Pour faire bref, ce film, qui m’avait
bien enthousiasmé à mes 16 ans, me laisse désormais froid comme une
éponge qu’on vient de sortir du réfrigérateur (j’aime ce qui est propre
et frais). Je croyais adolescent que Sam Lowry était une sorte de héros. J’ai revu ça récemment, ben après quatre ans de fac et de
mise à distance de tout ce qui est possible de mettre à distance, je ne
suis plus d’accord avec la "morale" de ce truc. Les décors demeurent superbes, l’ambiance reste magique, mais il y a un point que je ne peux plus admettre concernant le personnage principal... ou le scénario...
En
fait, c’est surtout la fin que je trouve maintenant complètement déroutante. Si Jonathan Pryce est moins sur les nerfs et s’efface de
l’ordinateur en même temps que sa dulcinée, jamais les policiers ne les retrouvent,
jamais ils ne les tuent, jamais il devient fou. Pour profiter de son
bonheur immédiat avec sa nouvelle femme, il fait les choses trop vite
et se prive de quelque chose de durable en fait, peu important le
contexte autour. Certes, le monde dans Brazil est opprimant, mais ce
n’est pas le plus essentiel. Le plus essentiel, c’est qu’il pousse
les personnages à penser et à agir vite.

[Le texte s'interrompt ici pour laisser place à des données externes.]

(* ===== verification/Logins.v ===== *)
(** * Logins at the gateway

    A session the gateway answers with comes from a login it started: the attempt
    was filed by one of its requests and is used for this session only; and the
    session opens the gateway to the actor of the login, until it expires. *)

From S2P Require Import Prelude GoStrings Encoding Json Sha256 Ratelimit Config ConfigFacts Routes.
From S2P Require Import Auth Policy EffectiveRoute Httputil Remnawave BodyPolicy ResponsePolicy.
From S2P Require Import Proxy Alerts AuditLog OAuthStore Effects PanelFacade Respond PanelOAuth.
From S2P Require Import PanelLogin Handler Calls Example Authorization Resources PanelLoginFacts.
From S2P Require Import Panics Runtime Concurrency Cmd Gateway GatewayFacts.
From stdpp Require Import options.

Local Open Scope Z_scope.

(** ** What the handler does on the return from Telegram *)

Definition callback_path : string := "/api/auth/oauth2/callback".

Section logins.
Context `{Unicode} `{Host} `{Regexps} `{NetParsers} `{NetFiles} `{RequestURLs} `{OS}.
Context `{Yc : Yaml Config} `{Sch : Scheduling}.
Context (VerifyPKCS1v15 : PublicKey -> string -> string -> bool) (cfgPath : string).

Notation gateway := (gateway VerifyPKCS1v15 cfgPath).

(** The request is the return of a login, for a gateway in state [st]. *)
Definition login_return (st : runtimeState) (req : Request) : bool :=
  pf_Enabled (cfg_PanelFacade (rs_cfg st)) && (req_Method req =s? "POST") &&
  match ValidateRawRequest req (lim_MaxPathLength (cfg_Limits (rs_cfg st)))
          (lim_MaxQueryLength (cfg_Limits (rs_cfg st))) with
  | Ok (path, _) => trim_slashes path =s? callback_path
  | Err _ => false
  end.

(** The request once its body is read. *)
Definition body_read (st : runtimeState) (req req' : Request) : Prop :=
  bufferRequestBody (markPanelBearerCandidate (rs_cfg st) req)
    (lim_MaxBodyBytes (cfg_Limits (rs_cfg st))) = Ok req'.

Definition login_guard (req : Request) (h : list obs) (c : call) : Prop :=
  match c with
  | Write _ s text => s = 200 -> forall l st, h = l ++ [OLoad st] -> login_return st req = true ->
      exists req', body_read st req req' /\ logged_in VerifyPKCS1v15 h req' (rs_cfg st) text
  | _ => True
  end.

(** Loaded first. *)
Definition begun (st : runtimeState) (h : list obs) : Prop := exists l, h = l ++ [OLoad st].

Lemma begun_more st h o : begun st h -> begun st (o :: h).
Proof. intros [l ->]. by exists (o :: l). Qed.

Lemma begun_unique st st' h : begun st h -> begun st' h -> st = st'.
Proof. intros [l ->] [l' Heq]. apply app_inj_tail in Heq as [_ Heq]. congruence. Qed.

(** No other request is a return, whatever is done with it. *)
Lemma other_guarded {A} req st (p : prog A) h :
  begun st h -> login_return st req = false -> wp (login_guard req) p h (fun _ _ => True).
Proof.
  intros Hb Hr. eapply wp_mono; [eapply (wp_kept (begun st)); [exact Hb|eauto using begun_more|]|done].
  intros h' c Hb'. destruct c; try done. intros _ l st' -> Hr'.
  rewrite (begun_unique st st' (l ++ [OLoad st'])) in Hr; [congruence|done|by exists l].
Qed.

Lemma returned_guarded G p h : wp G p h (fun _ _ => True) -> wp G (returned p) h (fun _ _ => True).
Proof. intros Hp. apply wp_bind. by eapply wp_mono. Qed.

(** The guard of one login is the guard of the handler. *)
Lemma session_login {A} req req' st (p : prog A) h :
  begun st h -> (login_return st req = true -> body_read st req req') ->
  wp (session_guard VerifyPKCS1v15 req' (rs_cfg st)) p h (fun _ _ => True) ->
  wp (login_guard req) p h (fun _ _ => True).
Proof.
  intros Hb Hr. revert h Hb. induction p as [a|c k IH]; intros h Hb; cbn [wp]; [done|].
  intros [Hc Hk]. split; [|intros r; apply IH; eauto using begun_more].
  destruct c; try done. intros -> l st' Hl Hr'.
  replace st' with st in * by (apply (begun_unique st st' h); [done|by exists l]).
  exists req'. split; [auto|]. by apply Hc.
Qed.
(** No answer 200. *)
Definition no_success (c : call) : Prop := match c with Write _ s _ => s <> 200 | _ => True end.

Lemma deny_no_success w r route tid cid reason status :
  status <> 200 -> only no_success (Respond.deny w r route tid cid reason status).
Proof. intros Hs. unfold Respond.deny, writeJSON, http_Error. calls. all: by cbn [no_success]. Qed.

Lemma no_success_guarded {A} req (p : prog A) h :
  only no_success p -> wp (login_guard req) p h (fun _ _ => True).
Proof.
  intros Hp. eapply wp_mono; [eapply (wp_only _ (fun _ => True)); [exact Hp|done|done|]|done].
  intros h' c Hc _. destruct c; try done. intros Hs. by destruct Hc.
Qed.

Lemma denied_guarded req w r route tid cid reason status h :
  status <> 200 ->
  wp (login_guard req) (returned (Respond.deny w r route tid cid reason status)) h
    (fun _ _ => True).
Proof. intros Hs. by apply returned_guarded, no_success_guarded, deny_no_success. Qed.

(** Served as the return of a login. *)
Lemma return_served req st w h :
  begun st h -> login_return st req = true ->
  wp (login_guard req) (serve VerifyPKCS1v15 w req st) h (fun _ _ => True).
Proof.
  intros Hb Hr. pose proof Hr as Hr'. unfold login_return in Hr'.
  apply andb_true_iff in Hr' as [[He Hm%eqs_true]%andb_true_iff Hp]. unfold serve. cbv zeta.
  destruct (ValidateRawRequest _ _ _) as [[path q]|]; [|done]. apply eqs_true in Hp. rewrite Hp.
  destruct (Match _ _ _) as [route|]; [|by apply denied_guarded].
  unfold serve_route. cbv zeta. rewrite He.
  unfold handlePanelAuthFacade.
  replace (HasPrefix callback_path "/api/auth/") with true by reflexivity. cbn [negb].
  destruct (mark_same (rs_cfg st) req) as [_ _ Hm1 _]. cbv zeta. rewrite Hm1, Hm, eqs_refl.
  apply returned_guarded.
  destruct (bufferRequestBody _ _) as [req'|e] eqn:Hbuf.
  - cbn [andb String.eqb Ascii.eqb Bool.eqb callback_path].
    apply (session_login req req' st); [done|done|]. apply callback_guarded.
  - apply no_success_guarded, deny_no_success. unfold body_error_status. by case_match.
Qed.

Lemma apiHandler_logins req w :
  wp (login_guard req) (apiHandler VerifyPKCS1v15 w req) [] (fun _ _ => True).
Proof.
  unfold apiHandler. apply wp_bind, wp_perform. split; [exact I|]. intros st. cbn [observe] in *. cbv zeta.
  assert (Hb : begun st [OLoad st]) by (by exists []).
  destruct (login_return st req) eqn:Hr; [|by eapply other_guarded].
  apply wp_bind, wp_perform. split; [exact I|]. intros [|]; cbn [negb].
  - apply wp_defer. eapply wp_mono; [apply return_served; [by apply begun_more|done]|].
    intros h' o _. by split.
  - apply returned_guarded, no_success_guarded. unfold http_Error. calls. by cbn [no_success].
Qed.
(** ** One answer for each request *)

Lemma said_there i (n : nat) time o h : h !! n = Some (Call i time o) -> o ∈ said i h.
Proof.
  intros Hn. rewrite <- (take_drop_middle _ _ _ Hn), said_app. apply elem_of_app. right.
  cbn [said]. rewrite decide_True by done. apply list_elem_of_here.
Qed.

Lemma count_in f o l : o ∈ l -> f o = true -> (1 <= count f l)%nat.
Proof.
  intros Hin Hf. unfold count. assert (Ho : o ∈ List.filter f l)
    by (apply list_elem_of_In, filter_In; split; [by apply list_elem_of_In|done]).
  destruct (List.filter f l); [by apply not_elem_of_nil in Ho|simpl; lia].
Qed.

Lemma count_app f l1 l2 : count f (l1 ++ l2) = (count f l1 + count f l2)%nat.
Proof. unfold count. by rewrite List.filter_app, length_app. Qed.

Lemma gateway_one_write g h i :
  gateway g h -> (count is_write (said i h) <= 1)%nat.
Proof.
  intros Hg. pose proof (gateway_threads_ok _ _ _ _ Hg) as [Hl Hh Hs].
  destruct (gw_threads g !! i) as [t|] eqn:Ht.
  2: { apply lookup_ge_None in Ht. rewrite Hs by done. unfold count. simpl. lia. }
  destruct (proj2 (lookup_lt_is_Some (gw_requests g) i)) as [req Hreq].
  { rewrite Hl. by eapply lookup_lt_Some. }
  destruct (gateway_wp VerifyPKCS1v15 cfgPath (fun _ => gives_back)
    (fun _ h o => adds (when_returned o) 20 38 [] h)
    (fun req _ => apiHandler_costs _ ∅ req []) g h Hg) as [Hw _].
  destruct (wp_final _ _ _ _ (rt_state (gw_runtime g)) (Hw i t req Ht Hreq)) as (h' & o & Hc & _).
  rewrite count_app, (Hh _ _ Ht), count_rev in Hc. unfold when_returned, count in *.
  destruct o; simpl in Hc; lia.
Qed.

Lemma one_write_at g h i (n1 n2 : nat) t1 t2 o1 o2 :
  gateway g h -> h !! n1 = Some (Call i t1 o1) -> h !! n2 = Some (Call i t2 o2) ->
  is_write o1 = true -> is_write o2 = true -> (n1 <= n2)%nat.
Proof.
  intros Hg Hn1 Hn2 Ho1 Ho2. destruct (decide (n1 <= n2)%nat) as [|Hlt]; [done|exfalso].
  pose proof (gateway_one_write g h i Hg) as Hc.
  rewrite <- (take_drop n1 h), said_app, count_app in Hc.
  assert (Ha : (1 <= count is_write (said i (drop n1 h)))%nat).
  { eapply count_in; [|exact Ho1]. apply (said_there _ 0 t1). by rewrite lookup_drop, Nat.add_0_r. }
  assert (Hb : (1 <= count is_write (said i (firstn n1 h)))%nat).
  { eapply count_in; [|exact Ho2]. apply (said_there _ n2 t2). rewrite lookup_take_lt by lia. done. }
  lia.
Qed.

Si Sam devait se sortir de ce
monde-là, il aurait juste dû traîner les pieds et aller lentement. Ca
lui aurait évité la négligence qu’il commet au moment où il a
objectivement toutes les chances de sortir de ce cauchemar.
Bon,
on va me dire, "ouais c’est un appel à la passion et à l’amour fou gna
gna gna", mais zut quoi... Amour et précipitation ne font jamais bon
ménage et c’est le propre d’une idéologie de la division que de faire croire le contraire. L’amour est le résultat d’une connaissance et celle-ci est un processus long, plein de surprises et d’angoisses. En amour, l’élan le plus passionné est aussi le plus réfléchi.
Bref,
finalement, je ne m’identifie plus au personnage de Sam, je trouve que
c’est simplement un gars un peu idiot et il ne me touche plus. Plus de
spontanéité ne signifie pas forcément plus d’humanité. Le romantisme, le surréalisme, la révolution étudiante de San Francisco ou de Paris relèvent tous d’un même état d’esprit faussement anti-conformiste qui pousse à voir dans la folie un signe de génie et la rend désirable pour la tête encore malformée. Je ne désire pas faire l’apologie de l’attitude opposée qui consiste à s’adapter sans cesse et à être (ou jouer) une coquille creuse, réceptacle de tous les vents de ce monde. Mais il faut bien reconnaître que les obsédés passionnels et les girouettes sans scrupules partagent la même vacuité de corps, étant attachés désespérément à un autre qui fait leur soi.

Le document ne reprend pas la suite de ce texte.